Two notes here about equipment.  Padded head stalls sound like a great idea.  They are not.  Poll pressure in a double bridle is supposed to be felt and interpreted by the horse.  Padding this is not a kindness, and leads in almost all cases to a gummy, heavy feel in the hand.  Think of it like holding the reins with huge overstuffed mittens.  You can’t feel anything subtle..

And last note, re size of the bits.   The bradoon (snaffle bit with smaller rings) will be the size your horse normally wears in his or her snaffle..  Thinner of course and with smaller rings, but basically the same width, The curb, which does not bend, should be one size SMALLER than the snaffle bit.  You see a lot of horses in the US terribly bitted when it comes to their doubles, and a lot of rider guilt and ignorance about how this tool is introduced, used, and fitted.
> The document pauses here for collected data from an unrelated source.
(** A send that succeeds carries the old counter and advances it by one; one that
    fails does not move it back. *)
Definition sends (n : N) (hdr : Header.t) (s' : t) : Prop :=
  Header.counter_be hdr = n ∧ send_wire_counter s' = n + 1.
Definition ctr_ge (n : N) (s : t) : Prop := n <= send_wire_counter s.

Lemma ctr_is_ge n s : ctr_is n s → ctr_ge n s.
Proof. unfold ctr_is, ctr_ge. lia. Qed.

Lemma triple_on_session {A} (P : t → Prop) (m : ST t SessionError A) Q X :
  triple P m Q X →
  triple (on_sess P) (on_session m) (λ a, on_sess (Q a)) (on_sess X).
Proof.
  intros Hm [s g] Hs. unfold on_session, st_zoom. simpl. specialize (Hm s Hs).
  by destruct (m s) as [[a|e|] s'].
Qed.

Lemma bump_send_counter_ge n :
  triple (ctr_is n) bump_send_counter (λ _, ctr_is (n + 1)) (ctr_ge n).
Proof.
  eapply triple_conseq; [apply bump_send_counter_ctr|done|done|apply ctr_is_ge].
Qed.

Local Ltac send_steps :=
  repeat lazymatch goal with
  | |- triple _ (mbind _ st_get) _ _ => apply triple_bind_get_keep; intros ? ?
  | |- triple _ (mbind _ (st_lift _)) _ _ =>
      apply triple_bind_lift; [intros ?; apply ctr_is_ge|]; intros ? ?
  | |- triple _ (mbind _ send_step_mk) _ _ =>
      apply triple_bind_pres; [apply send_step_mk_ctr|intros ?; apply ctr_is_ge|]; intros ?
  | |- triple _ (mbind _ (on_session send_step_mk)) _ _ =>
      apply triple_bind_pres;
        [apply preserves_on_session, send_step_mk_ctr|intros ?; apply ctr_is_ge|]; intros ?
  | |- triple _ (let '(_, _) := ?x in _) _ _ => destruct x
  end.

Lemma encrypt_data_plain512_ctr pt n :
  triple (ctr_is n) (encrypt_data_plain512 pt) (λ r, sends n r.1) (ctr_ge n).
Proof.
  unfold encrypt_data_plain512. send_steps.
  eapply triple_bind; [apply bump_send_counter_ge|]. intros []. by apply triple_ret.
Qed.

Lemma encrypt_rekey_ctrl_ctr b n :
  triple (ctr_is n) (encrypt_rekey_ctrl b) (λ r, sends n r.1) (ctr_ge n).
Proof.
  unfold encrypt_rekey_ctrl. send_steps.
  eapply triple_bind; [apply bump_send_counter_ge|]. intros []. by apply triple_ret.
Qed.

(** The common end of the padded variants. *)
Lemma bump_and_pad n hdr logical :
  Header.counter_be hdr = n →
  triple (on_sess (ctr_is n))
    (_ ← on_session bump_send_counter;
     payload ← on_rng (st_map_err (λ _, InvalidHeader) (pad_outer logical));
     mret (hdr, payload))
    (λ r : Header.t * bytes, on_sess (sends n r.1)) (on_sess (ctr_ge n)).
Proof.
  intros Hh. eapply triple_bind; [apply triple_on_session, bump_send_counter_ge|]. intros [].
  apply triple_bind_pres; [apply preserves_on_rng| |].
  - intros [s g]. unfold on_sess, ctr_is, ctr_ge. lia.
  - intros payload. by apply triple_ret.
Qed.

Lemma encrypt_data_outer_ctr pt n :
  triple (on_sess (ctr_is n)) (encrypt_data_plain512_outer pt) (λ r, on_sess (sends n r.1))
    (on_sess (ctr_ge n)).
Proof.
  unfold encrypt_data_plain512_outer. send_steps.
  by apply bump_and_pad.
Qed.

Lemma encrypt_rekey_outer_ctr b n :
  triple (on_sess (ctr_is n)) (encrypt_rekey_ctrl_outer b) (λ r, on_sess (sends n r.1))
    (on_sess (ctr_ge n)).
Proof.
  unfold encrypt_rekey_ctrl_outer. send_steps.
  by apply bump_and_pad.
Qed.

(** Nothing but a send moves the counter. *)

Lemma recv_step_mk_ctr n : preserves (ctr_is n) recv_step_mk.
Proof. unfold recv_step_mk. pres; done. Qed.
Anyway, the snaffle in a double bridle hangs above and behind the curb.  When you put it on, the curb chain runs  between the two bits, under the snaffle and over the curb.  People make a mistake with this frequently (usually running it over the top of the snaffle—ouch!)  and it is not nice for the horse.  

By the way, tipping the top part of the curb backwards helps make it easier to do up the curb chain.  After you have done this, make sure the snaffle part is still sitting in back of the curb.

In closing, have fun looking at Woolies and special oils on the site,  There are lots of places to get the commercial German wax, sticky stuff and whip bands.  Some may be cheaper.  (We bought these from a regular store to show you what they were and just as a convenience if you need some)   Woolies are hand made right here by us, and thus far only available here,

Other things people frequently have questions about in clinics are correct use of the dressage whip. More on that later, if you like just let me know, and I’ll show you my favorites and tell you how in that department. 


Best wishes, Dale.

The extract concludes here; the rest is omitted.